Les mois d’été s’étirent. Tu dois écrire un nouveau projet mais rien ne vient. Panne sèche. Tes idées sont taries. Tu tournes en rond, fumes dans la journée. Beaucoup. Passes des disques. Quand tu passes ces disques ou écoutes des morceaux de musique à la radio, tu es cinquante ans plus tard. Car tu sais que ces souvenirs, tu ne les auras pas oubliés dans des dizaines d’années. Peut-être te paraîtront-ils plus petits mais ils auront la même intensité. Ils te rendront la sensation que quelque chose s’est passé. Pas rien. Quelque chose d’important. Maintenant tu penses que tu peux t’approcher de la porte, passer un dernier coup d’œil sur ce qui se déploie derrière et puis la fermer doucement, sans regret, sans douleur. Tu as regardé ta montre que tu n’as pas, le soleil et puis tu as dit oui, c’est le moment. Je l’ai attendu. Bien sûr il y a la peine. Avec l’écriture tu arriveras à l’atténuer un peu. Tu ne veux pas aller dormir ni t’alimenter. Tu voudrais écrire toute la nuit. T’écrire à toi-même. Tu as laissé la bande sonore du DVD tourner dans l’ordinateur. Tes voisins vont devenir complètement fous à force d’entendre en boucle le même morceau de musique. Mais en Espagne, les voisins ne deviennent jamais fous. Tu deviens
fou avant eux. Et cette répétition sonore t’aide. Tu as accroché tes cheveux à l’aide d’une barrette. Les documents sont empilés sur la table. A côté, ta carte d’accès à l’institut, les clés de l’appartement, un dépliant comportant les horaires du tranvia, la boîte à lunettes que tu ne mets plus, des disquettes, le téléphone portable. Cette nuit tu as rêvé que la voisine d’en face enjambait la rue, passait de son balcon au tien pour te demander du sel. Du sel? Oui du sel. Ta voisine t’a demandé du sel puis elle est repartie chez elle comme un chat volant.Marie a lu les textes sur ton blog et dit qu’elle ne comprenait rien. Tu as ri à gorge déployée. Ensuite elle t’a parlé d’un livre d’un auteur espagnol qu’elle avait lu récemment et qui l’avait fasciné: «L’ombre du vent». Un grand best-seller dont tu as entendu les éloges à maintes reprises. Hier, dans la nuit, tu as achevé «Le livre d’un homme seul» de Gao Xingjian. Il termine ses pages sur Barcelone où l’ont emmené des amis du club littéraire de Perpignan. C’est curieux, ce livre qui parle de la Chine pendant la révolution culturelle se termine sur l’Espagne. Tu penses à Hemingway et le jour se lève aussi. Cette fascination pour l’Espagne. A la fin de son roman, la femme qu’il aime lui demande de venir la rejoindre à Madrid où elle était partie avec un torero rencontré aux fêtes de Pampelune. Il prend le premier train pour aller la consoler. La romance est partie en vrille. Il fallait bien quelqu’un pour la consoler. Consoler l’être aimé parti avec un autre. En ces terres arides, tu as souvent pensé à celui qui pourrait être l’homologue de cette femme du roman. Tu as traversé des déserts. Tu as aussi pensé à tous les paysages qui t’attendent. Tu as éteint la musique maintenant. La nuit est calme. Le quinze août ça sent toujours le vide, les gens partis, absents, les maisons inoccupées. Un désert rempli de mirages. Il n’est plus qu’un mirage. Tu ne l’as pas photographié. Tant pis.

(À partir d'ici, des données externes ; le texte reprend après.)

(* ===== verification/KinesisBoard.v ===== *)
(** * hardware/kinesis.c: scanning the matrix of the Kinesis keyboards

    The firmware drives the four select lines of two 1-of-8 demultiplexers, on
    PB0 to PB3: a line is low while it is an output (and the port bit is
    cleared), and pulled up otherwise.  The selected output is low and is seen on
    port A, inverted, by the columns whose key is pressed.  The keypad and the program
    key have a pin of their own each, whose place depends on the processor.
    The lights are on the direction register of port D. *)

From S2P Require Import Prelude Hid Hardware Kinesis MatrixScan ShiftMatrix.

(** [__AVR_ATmega16A__] (v1) and [__AVR_ATmega32__] (v2) *)
Inductive layout := v1 | v2.

(** The registers of ports A to D: direction and output. *)
Record kinesis := mkKinesis { port_a : pins; port_b : pins; port_c : pins; port_d : pins }.

Abbreviation MATRIX_SELECT_A := 1 (only parsing).
Abbreviation MATRIX_SELECT_B := 2 (only parsing).
Abbreviation MATRIX_SELECT_C := 4 (only parsing).
Abbreviation MATRIX_SELECT_P138SEL := 8 (only parsing).
Abbreviation MATRIX_MASK := 15 (only parsing).
Abbreviation INPUT_PIN5 := 8 (only parsing).
Abbreviation INPUT_REST := 0xff (only parsing).
Abbreviation EEPROM_LINES := 6 (only parsing).
Abbreviation BUZZER := 0x80 (only parsing).

(** [reg &= ~m] and [reg |= m] for the two registers of a port. *)
Definition set_DIR (m : Z) (p : pins) : pins := mkPins (Z.lor (DIR p) m) (OUT p).
Definition set_OUT (m : Z) (p : pins) : pins := mkPins (DIR p) (Z.lor (OUT p) m).
Definition clear_OUT (m : Z) (p : pins) : pins := mkPins (DIR p) (Z.land (OUT p) (Z.lnot m)).

Definition on_a (f : pins -> pins) (b : kinesis) : kinesis := mkKinesis (f (port_a b)) (port_b b) (port_c b) (port_d b).
Definition on_b (f : pins -> pins) (b : kinesis) : kinesis := mkKinesis (port_a b) (f (port_b b)) (port_c b) (port_d b).
Definition on_c (f : pins -> pins) (b : kinesis) : kinesis := mkKinesis (port_a b) (port_b b) (f (port_c b)) (port_d b).
Definition on_d (f : pins -> pins) (b : kinesis) : kinesis := mkKinesis (port_a b) (port_b b) (port_c b) (f (port_d b)).

(** ** What is on the lines *)

(** A pin that is not driven low is high. *)
Definition high (p : pins) (i : nat) : bool := negb (Z.testbit (DIR p) (Z.of_nat i) && negb (Z.testbit (OUT p) (Z.of_nat i))).

(** The selected output of the demultiplexers. *)
Definition selected_row (p : pins) : nat :=
  Nat.b2n (high p 0) + 2 * Nat.b2n (high p 1) + 4 * Nat.b2n (high p 2) + 8 * Nat.b2n (high p 3).

(** The input registers; the two keys with a pin of their own are at the first
    two positions of the matrix. *)
Definition PINA (sw : nat -> nat -> bool) (b : kinesis) : Z :=
  port_in (fun i => negb (sw (selected_row (port_b b)) (2 + i)%nat)).
Definition PINC (l : layout) (sw : nat -> nat -> bool) : Z :=
  port_in (fun i => match l with
                    | v1 => if (i =? 0)%nat then negb (sw 0%nat 1%nat) else true
                    | v2 => if (i =? 3)%nat then negb (sw 0%nat 0%nat) else if (i =? 2)%nat then negb (sw 0%nat 1%nat) else true
                    end).
Definition PIND (l : layout) (sw : nat -> nat -> bool) : Z :=
  port_in (fun i => match l with v1 => if (i =? 3)%nat then negb (sw 0%nat 0%nat) else true | v2 => true end).

(** ** The code *)

Section Board.
Context (l : layout).

Definition INPUT_PIN5_PIN (sw : nat -> nat -> bool) : Z := match l with v1 => PIND l sw | v2 => PINC l sw end.
Definition INPUT_PIN6_PIN (sw : nat -> nat -> bool) : Z := PINC l sw.
Definition INPUT_PIN6 : Z := match l with v1 => 1 | v2 => 4 end.
Definition ALL_LEDS : Z := match l with v1 => 0xf0 | v2 => 0x78 end.
Definition on_pin5 : (pins -> pins) -> kinesis -> kinesis := match l with v1 => on_d | v2 => on_c end.

(** [twi_init]: the first board drives the bus through port C, the second one
    has an interface for it, whose registers are left out. *)
Definition twi_init : kinesis -> kinesis :=
  match l with
  | v1 => fun b => on_c (clear_DIR EEPROM_LINES) (on_c (clear_OUT EEPROM_LINES) b)
  | v2 => fun b => b
  end.

(** [USE_BUZZER]: only the second board. *)
Definition init_buzzer : kinesis -> kinesis :=
  match l with v1 => fun b => b | v2 => fun b => on_d (set_DIR BUZZER) (on_d (clear_OUT BUZZER) b) end.

Definition ports_init (b : kinesis) : kinesis :=
  let b := on_pin5 (clear_DIR INPUT_PIN5) b in
  let b := on_pin5 (set_OUT INPUT_PIN5) b in
  let b := on_c (clear_DIR INPUT_PIN6) b in
  let b := on_c (set_OUT INPUT_PIN6) b in
  let b := on_a (clear_DIR INPUT_REST) b in
  let b := on_a (set_OUT INPUT_REST) b in
  let b := on_b (clear_OUT MATRIX_MASK) b in
  let b := on_b (set_DIR MATRIX_MASK) b in
  let b := on_d (clear_OUT ALL_LEDS) b in
  let b := on_d (clear_DIR ALL_LEDS) b in
  twi_init (init_buzzer b).

Definition matrix_select_row (sw : nat -> nat -> bool) (matrix_row : nat) (b : kinesis) : kinesis :=
  let row := Z.of_nat matrix_row in
  let unless bit m v := if negb (Z.land row bit =? 0) then Z.land v (Z.lnot m) else v in
  let output_ddr_val := MATRIX_MASK in
  let output_ddr_val := unless 1 MATRIX_SELECT_A output_ddr_val in
  let output_ddr_val := unless 2 MATRIX_SELECT_B output_ddr_val in
  let output_ddr_val := unless 4 MATRIX_SELECT_C output_ddr_val in
  let output_ddr_val := unless 8 MATRIX_SELECT_P138SEL output_ddr_val in
  on_b (fun p => mkPins (Z.lor (Z.land (DIR p) (Z.lnot MATRIX_MASK)) output_ddr_val) (OUT p)) b.

Definition matrix_read_column (sw : nat -> nat -> bool) (matrix_column : nat) (b : kinesis) : Z * kinesis :=
  if (matrix_column =? 0)%nat then (if Z.land (INPUT_PIN5_PIN sw) INPUT_PIN5 =? 0 then 1 else 0, b)
  else if (matrix_column =? 1)%nat then (if Z.land (INPUT_PIN6_PIN sw) INPUT_PIN6 =? 0 then 1 else 0, b)
  else
    let shift := (matrix_column - 2)%nat in
    (if Z.land (PINA sw b) (Z.shiftl 1 (Z.of_nat shift)) =? 0 then 1 else 0, b).

#[export] Instance board : MatrixBoard kinesis := {
  MatrixScan.matrix_select_row := matrix_select_row;
  MatrixScan.matrix_read_column := matrix_read_column
}.

Definition set_all_leds (led_mask : Z) (b : kinesis) : kinesis :=
  let led_mask := Z.land led_mask ALL_LEDS in
  on_d (fun p => mkPins (Z.lor (Z.land (DIR p) (Z.lnot ALL_LEDS)) led_mask) (OUT p)) b.

Definition LED_CAPS : Z := match l with v1 => 0x10 | v2 => 0x08 end.
Definition LED_NUMLOCK : Z := match l with v1 => 0x80 | v2 => 0x40 end.
Definition LED_SCROLLLOCK : Z := match l with v1 => 0x40 | v2 => 0x20 end.
Definition LED_KEYPAD : Z := match l with v1 => 0x20 | v2 => 0x10 end.

(** Without the delays. *)
Definition test_leds (b : kinesis) : kinesis :=
  for_range 0 10 (fun _ b =>
    fold_left (fun b m => set_all_leds m b) [0; LED_CAPS; LED_NUMLOCK; LED_SCROLLLOCK; LED_KEYPAD] b) b.
End Board.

Des fois tu penses à la maladie. Pas à la mort, à la maladie. Le corps qui défaille. Pourquoi? Le corps qui dit zut. La vie et les expériences passent sur le corps. Tu ne veux pas être en colère. C’est une lutte acharnée. Tu la fou dehors. La porte n’était-elle donc pas fermée? Mais elle revient sans cesse. Tu es en colère quand la colère revient. Cercle vicieux. Tu fermes les yeux et mentalement dessine un cercle autour de toi. Dans ce périmètre tu lui interdis d’entrer. Et tu répètes cette construction mentale afin qu’elle s’incruste dans les replis du cerveau. Et puis il y a tout le reste. La «vastitude» - Cécile aurait aimé ce mot. Ampleur. Le monde, l’inconnu aussi, loin, là-bas. Tu pars de toi et lances des projections tout autour, des bras invisibles longs de plusieurs kilomètres atteignent l’inconnu et le connu et te font sentir le monde. Mais le monde, il ne bouge plus.